Background: CAR-T therapies have dramatically improved outcomes of relapsed/refractory B cell lymphoma patients (pts). However, this entails significant toxicities, impacting survival. Infections account for most of the non-relapse mortality, which can reach 5-10% in real world series. Prolonged immune suppression due to B-cell aplasia, T cell abnormalities and cytopenias increase the risk of serious infections. We aimed to analyze the immune recovery after anti-CD19 CAR-T therapy and assess the related incidence and severity of infections in lymphoma pts.

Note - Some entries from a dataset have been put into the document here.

Lemma create_succeeds (bound : Z) (shapeFrame : ShapeFrame) (c : Cache) :
  countsBelow bound (detector c) -> 0 < bound < count_modulus ->
  exists collObj c',
    create shapeFrame c = Some (collObj, c')
    /\ countsBelow (bound + 1) (detector c')
    /\ refCount c' (frameShape shapeFrame)
       = refCount c (frameShape shapeFrame) + 1.
Proof.
  intros Hinv Hb.
  destruct (claim_succeeds createFCLCollisionGeometry count_modulus
              (frameShape shapeFrame) c) as (g & cc & Hclaim).
  { intros g k Hlook. destruct (Hinv _ _ _ Hlook). lia. }
  destruct (countsBelow_claim _ _ _ _ _ _ _ Hinv Hb Hclaim) as [Hinv' Hcnt].
  unfold createCollisionObject. rewrite Hclaim. simpl.
  eexists _, _. split; [reflexivity|]. by split.
Qed.

Lemma countsBelow_bound (bound : Z) (shape : ConstShapePtr) (c : Cache) :
  countsBelow bound (detector c) -> bound < count_modulus ->
  forall g count,
    mShapeMap (detector c) !! shapeAddr shape = Some (g, count) ->
    0 < count /\ count + 1 < count_modulus.
Proof. intros Hinv Hb g k Hlook. destruct (Hinv _ _ _ Hlook). lia. Qed.

Hypothesis newObject_fresh :
  forall this shapeFrame fclCollGeom,
    mFCLCollisionObjectMap this
      !! fclAddr (getFCLCollisionObject
                    (newFCLCollisionObject this shapeFrame fclCollGeom))
    = None.
Hypothesis newObject_shape :
  forall this shapeFrame fclCollGeom,
    getShape (newFCLCollisionObject this shapeFrame fclCollGeom)
    = frameShape shapeFrame.

Lemma nestedLifetimes_restore (shapeFrames : list ShapeFrame) (bound : Z)
    (c : Cache) :
  countsBelow bound (detector c) -> 0 < bound ->
  bound + Z.of_nat (List.length shapeFrames) <= count_modulus ->
  exists c',
    nestedLifetimes createFCLCollisionGeometry count_modulus
                    newFCLCollisionObject shapeFrames c = Some c'
    /\ detector c' = detector c.
Proof using newObject_fresh newObject_shape.
  revert bound c.
  induction shapeFrames as [|shapeFrame shapeFrames IH];
    intros bound c Hinv Hpos Hb.
  - by exists c.
  - simpl in Hb.
    destruct (create_succeeds bound shapeFrame c Hinv ltac:(lia))
      as (collObj & c1 & Hcreate & Hinv1 & _).
    destruct (IH (bound + 1) c1 Hinv1 ltac:(lia) ltac:(lia))
      as (c2 & Hnested & Hdet2).
    destruct (destroy_after_create createFCLCollisionGeometry count_modulus
                newFCLCollisionObject shapeFrame c c1 c2 collObj)
      as (c3 & Hnotify & Hdet3 & _); try done.
    + apply (countsBelow_bound bound); [done|lia].
    + destruct (create_effect _ _ _ _ _ _ _ Hcreate)
        as (g & cc & Hclaim & -> & _).
      destruct (claim_effect _ _ _ _ _ _ Hclaim) as (<- & _).
      apply newObject_fresh.
    + destruct (create_effect _ _ _ _ _ _ _ Hcreate)
        as (g & cc & _ & -> & _).
      apply newObject_shape.
    + exists c3. simpl. rewrite Hcreate. simpl. rewrite Hnested. simpl.
      by split.
Qed.

End NestedFacts.

Lemma Samples_alloc_fresh this shapeFrame fclCollGeom :
  mFCLCollisionObjectMap this
    !! fclAddr (getFCLCollisionObject
                  (Samples.alloc this shapeFrame fclCollGeom)) = None.
Proof. simpl. apply not_elem_of_dom, is_fresh. Defined.

Lemma Samples_freshCache_counts : countsBelow 1 (detector Samples.freshCache).
Proof. intros addr g k Hlook. discriminate Hlook. Defined.

(** X9: creating a collision object acquires the geometry of the frame's
    shape and enters the new native object in the object map: looking the
    native object up gives the new object, lookups at other native
    addresses answer as before, and the shape's count is one higher. *)
Theorem createCollisionObject_registers
    (createFCLCollisionGeometry : ConstShapePtr -> CollisionGeometryPtr)
    (count_modulus : Z)
    (newFCLCollisionObject :
       FCLCollisionDetector -> ShapeFrame -> CollisionGeometryPtr ->
       FCLCollisionObject)
    (bound : Z) (shapeFrame : ShapeFrame) (c : Cache) :
  countsBelow bound (detector c) -> 0 < bound < count_modulus ->
  exists collObj c',
    createCollisionObject createFCLCollisionGeometry count_modulus
                          newFCLCollisionObject shapeFrame c
    = Some (collObj, c')
    /\ findCollisionObject (detector c') (getFCLCollisionObject collObj)
       = Some (collObjAddr collObj)
    /\ (forall o,
          fclAddr o <> fclAddr (getFCLCollisionObject collObj) ->
          findCollisionObject (detector c') o
          = findCollisionObject (detector c) o)
    /\ refCount c' (frameShape shapeFrame)
       = refCount c (frameShape shapeFrame) + 1
    /\ countsBelow (bound + 1) (detector c').
Proof.
  intros Hinv Hb.
  destruct (create_succeeds createFCLCollisionGeometry count_modulus
              newFCLCollisionObject bound shapeFrame c Hinv Hb)
    as (collObj & c' & Hcreate & Hinv' & Hcnt).
  exists collObj, c'. split; [done|].
  destruct (create_effect _ _ _ _ _ _ _ Hcreate)
    as (g & cc & Hclaim & _ & Hc').
  destruct (claim_effect _ _ _ _ _ _ Hclaim) as (Hobj & _).
  assert (mFCLCollisionObjectMap (detector c') =
          <[fclAddr (getFCLCollisionObject collObj) := collObjAddr collObj]>
            (mFCLCollisionObjectMap (detector c))) as Hmap
    by (rewrite Hc'; simpl; by rewrite Hobj).
  unfold findCollisionObject. rewrite Hmap.
  split; [by rewrite lookup_insert_eq|]. split; [|done].
  intros o Hne. by rewrite lookup_insert_ne.
Qed.

Lemma createCollisionObject_registers_witness :
  exists collObj c',
    createCollisionObject Samples.build (2 ^ 64) Samples.alloc Samples.frame1
                          Samples.freshCache = Some (collObj, c')
    /\ findCollisionObject (detector c') (getFCLCollisionObject collObj)
       = Some (collObjAddr collObj)
    /\ refCount c' Samples.box1 = 1.
Proof.
  destruct (createCollisionObject_registers Samples.build (2 ^ 64)
              Samples.alloc 1 Samples.frame1 Samples.freshCache
              Samples_freshCache_counts (conj eq_refl eq_refl))
    as (collObj & c' & Hcreate & Hfind & _ & Hcnt & _).
  exists collObj, c'. split; [exact Hcreate|]. split; [exact Hfind|].
  exact Hcnt.
Defined.

(** X10: destroying a collision object right after it was created puts
    both maps of the detector back as they were, provided the native
    object's address was not in the object map before and the frame still
    shows the shape the object was created for. *)
Theorem create_destroy_roundtrip
    (createFCLCollisionGeometry : ConstShapePtr -> CollisionGeometryPtr)
    (count_modulus : Z)
    (newFCLCollisionObject :
       FCLCollisionDetector -> ShapeFrame -> CollisionGeometryPtr ->
       FCLCollisionObject)
    (bound : Z) (shapeFrame : ShapeFrame) (c c1 : Cache)
    (collObj : FCLCollisionObject) :
  countsBelow bound (detector c) -> 0 < bound < count_modulus ->
  createCollisionObject createFCLCollisionGeometry count_modulus
                        newFCLCollisionObject shapeFrame c
  = Some (collObj, c1) ->
  mFCLCollisionObjectMap (detector c)
    !! fclAddr (getFCLCollisionObject collObj) = None ->
  getShape collObj = frameShape shapeFrame ->
  exists c2,
    notifyDestroyingCollisionObject count_modulus (Some collObj) c1 = Some c2
    /\ detector c2 = detector c.
Proof.
  intros Hinv Hb Hcreate Hfresh Hshape.
  destruct (destroy_after_create createFCLCollisionGeometry count_modulus
              newFCLCollisionObject shapeFrame c c1 c1 collObj)
    as (c2 & Hnotify & Hdet & _); try done.
  - apply (countsBelow_bound count_modulus bound); [done|lia].
  - by exists c2.
Qed.

Lemma create_destroy_roundtrip_witness :
  exists collObj c1 c2,
    createCollisionObject Samples.build (2 ^ 64) Samples.alloc Samples.frame1
                          Samples.freshCache = Some (collObj, c1)
    /\ notifyDestroyingCollisionObject (2 ^ 64) (Some collObj) c1 = Some c2
    /\ detector c2 = detector Samples.freshCache.
Proof.
  destruct (createCollisionObject Samples.build (2 ^ 64) Samples.alloc
              Samples.frame1 Samples.freshCache) as [[collObj c1]|] eqn:Hcreate.
  - destruct (create_destroy_roundtrip Samples.build (2 ^ 64) Samples.alloc
                1 Samples.frame1 Samples.freshCache c1 collObj
                Samples_freshCache_counts (conj eq_refl eq_refl) Hcreate)
      as (c2 & Hnotify & Hdet).
    + reflexivity.
    + unfold createCollisionObject in Hcreate. simpl in Hcreate.
      inversion Hcreate. reflexivity.
    + exists collObj, c1, c2. split; [reflexivity|].
      split; [exact Hnotify | exact Hdet].
  - discriminate Hcreate.
Defined.

(** X11: objects made one after another and destroyed in the reverse order
    leave the detector exactly as it was, so a detector that held nothing
    before passes the two assertions of its destructor afterwards.  Each
    new native object sits at an address the object map does not use, the
    frames keep their shapes, and the counts stay within the counter. *)
Theorem nested_lifetimes_leave_detector_clean
    (createFCLCollisionGeometry : ConstShapePtr -> CollisionGeometryPtr)
    (count_modulus : Z)
    (newFCLCollisionObject :
       FCLCollisionDetector -> ShapeFrame -> CollisionGeometryPtr ->
       FCLCollisionObject)
    (shapeFrames : list ShapeFrame) (bound : Z) (c : Cache) :
  (forall this shapeFrame fclCollGeom,
      mFCLCollisionObjectMap this
        !! fclAddr (getFCLCollisionObject
                      (newFCLCollisionObject this shapeFrame fclCollGeom))
      = None) ->
  (forall this shapeFrame fclCollGeom,
      getShape (newFCLCollisionObject this shapeFrame fclCollGeom)
      = frameShape shapeFrame) ->
  countsBelow bound (detector c) -> 0 < bound ->
  bound + Z.of_nat (List.length shapeFrames) <= count_modulus ->
  exists c',
    nestedLifetimes createFCLCollisionGeometry count_modulus
                    newFCLCollisionObject shapeFrames c = Some c'
    /\ detector c' = detector c
    /\ (destructorAsserts (detector c) = true ->
        destructorAsserts (detector c') = true).
Proof.
  intros Hfresh Hshape Hinv Hpos Hb.
  destruct (nestedLifetimes_restore createFCLCollisionGeometry count_modulus
              newFCLCollisionObject Hfresh Hshape shapeFrames bound c
              Hinv Hpos Hb) as (c' & Hrun & Hdet).
  exists c'. split; [done|]. split; [done|]. by rewrite Hdet.
Qed.

Lemma nested_lifetimes_leave_detector_clean_witness :
  exists c',
    nestedLifetimes Samples.build (2 ^ 64) Samples.alloc
                    [Samples.frame1; Samples.frame2; Samples.frame1]
                    Samples.freshCache = Some c'
    /\ destructorAsserts (detector c') = true.
Proof.
  destruct (nested_lifetimes_leave_detector_clean Samples.build (2 ^ 64)
              Samples.alloc [Samples.frame1; Samples.frame2; Samples.frame1]
              1 Samples.freshCache Samples_alloc_fresh
              (fun _ _ _ => eq_refl) Samples_freshCache_counts eq_refl)
    as (c' & Hrun & _ & Hasserts).
  - simpl. discriminate.
  - exists c'. split; [exact Hrun|]. apply Hasserts. reflexivity.
Defined.

(** ** Tessellated geometry *)

Lemma forEach_collect {A T} (f : A -> option (list T))
    (body : A -> list T -> option (list T)) (xs : list A) :
  (forall x m, body x m = (ts ← f x; Some (m ++ ts))) ->
  forall m, forEach xs body m = (tss ← mapM f xs; Some (m ++ concat tss)).
Proof.
  intros Hbody. induction xs as [|x xs IH]; intros m; simpl.
  - by rewrite app_nil_r.
  - rewrite Hbody. destruct (f x) as [ts|]; simpl; [|done].
    rewrite IH. destruct (mapM f xs) as [tss|]; simpl; [|done].
    by rewrite app_assoc.
Qed.

Lemma forEach_collect_one {A T} (f : A -> option T)
    (body : A -> list T -> option (list T)) (xs : list A) :
  (forall x m, body x m = (t ← f x; Some (m ++ [t]))) ->
  forall m, forEach xs body m = (ts ← mapM f xs; Some (m ++ ts)).
Proof.
  intros Hbody. induction xs as [|x xs IH]; intros m; simpl.
  - by rewrite app_nil_r.
  - rewrite Hbody. destruct (f x) as [t|]; simpl; [|done].
    rewrite IH. destruct (mapM f xs) as [ts|]; simpl; [|done].
    by rewrite <- app_assoc.
Qed.

Lemma closedSurface_cube : closedSurface cubeTriangleIndices = true.
Proof. vm_compute. reflexivity. Qed.

Section TessellationFacts.

Context {F : Float32}.

Lemma createCube_eq (x y z : f32) :
  createCube x y z
  = Some (map (indexTriangle (cubeCorner x y z)) cubeTriangleIndices).
Proof. reflexivity. Qed.

Lemma createEllipsoid_eq (x y z : f32) :
  createEllipsoid x y z
  = Some (map (indexTriangle (ellipsoidPoint x y z)) ellipsoidFaces).
Proof. vm_compute. reflexivity. Qed.

Lemma faceVertex_readable (mesh : aiMesh) (face : aiFace) :
  faceReadable mesh face = true ->
  exists v0 v1 v2,
    faceVertex mesh face 0 = Some v0 /\ faceVertex mesh face 1 = Some v1
    /\ faceVertex mesh face 2 = Some v2.
Proof.
  unfold faceReadable, faceVertex. simpl. intros H.
  repeat (apply andb_prop in H as [? H]).
  repeat match goal with
  | H : match ?o with Some _ => _ | None => _ end = true |- _ =>
      destruct o eqn:?; [apply Nat.ltb_lt in H|discriminate H]
  end.
  repeat match goal with
  | H : (?i < List.length _)%nat |- _ =>
      apply lookup_lt_is_Some_2 in H as [? ?]
  end.
  simpl. eauto 10.
Qed.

Methods: We performed a single center retrospective analysis of lymphoma pts, who received anti-CD19 CAR-T therapy between November 2019 and March 2025. Demographic and clinical data were collected from pts records. Anti infectious prophylaxis was given as follows: anti-filamentous antifungals during neutropenic periods, acyclovir and anti-Pneumocystis jirovecii (PJP) until CD4+cell count >200 cells/µL. Pts were followed until last contact, death or progression. Infections were categorized by location/pathogen and severity according to CTCAE v5. Immune recovery was assessed through serial lymphocyte subset counts in peripheral blood by flow cytometry and serum immunoglobulin levels. Kaplan-Meier estimates were used to describe time-to-event variables. Univariable analysis, with either chi-square or independent t-test, and multivariable analysis (MVA) were performed to access risk factors for increased infection risk. Two-year progression-free survival (PFS) and overall survival (OS) were also assessed.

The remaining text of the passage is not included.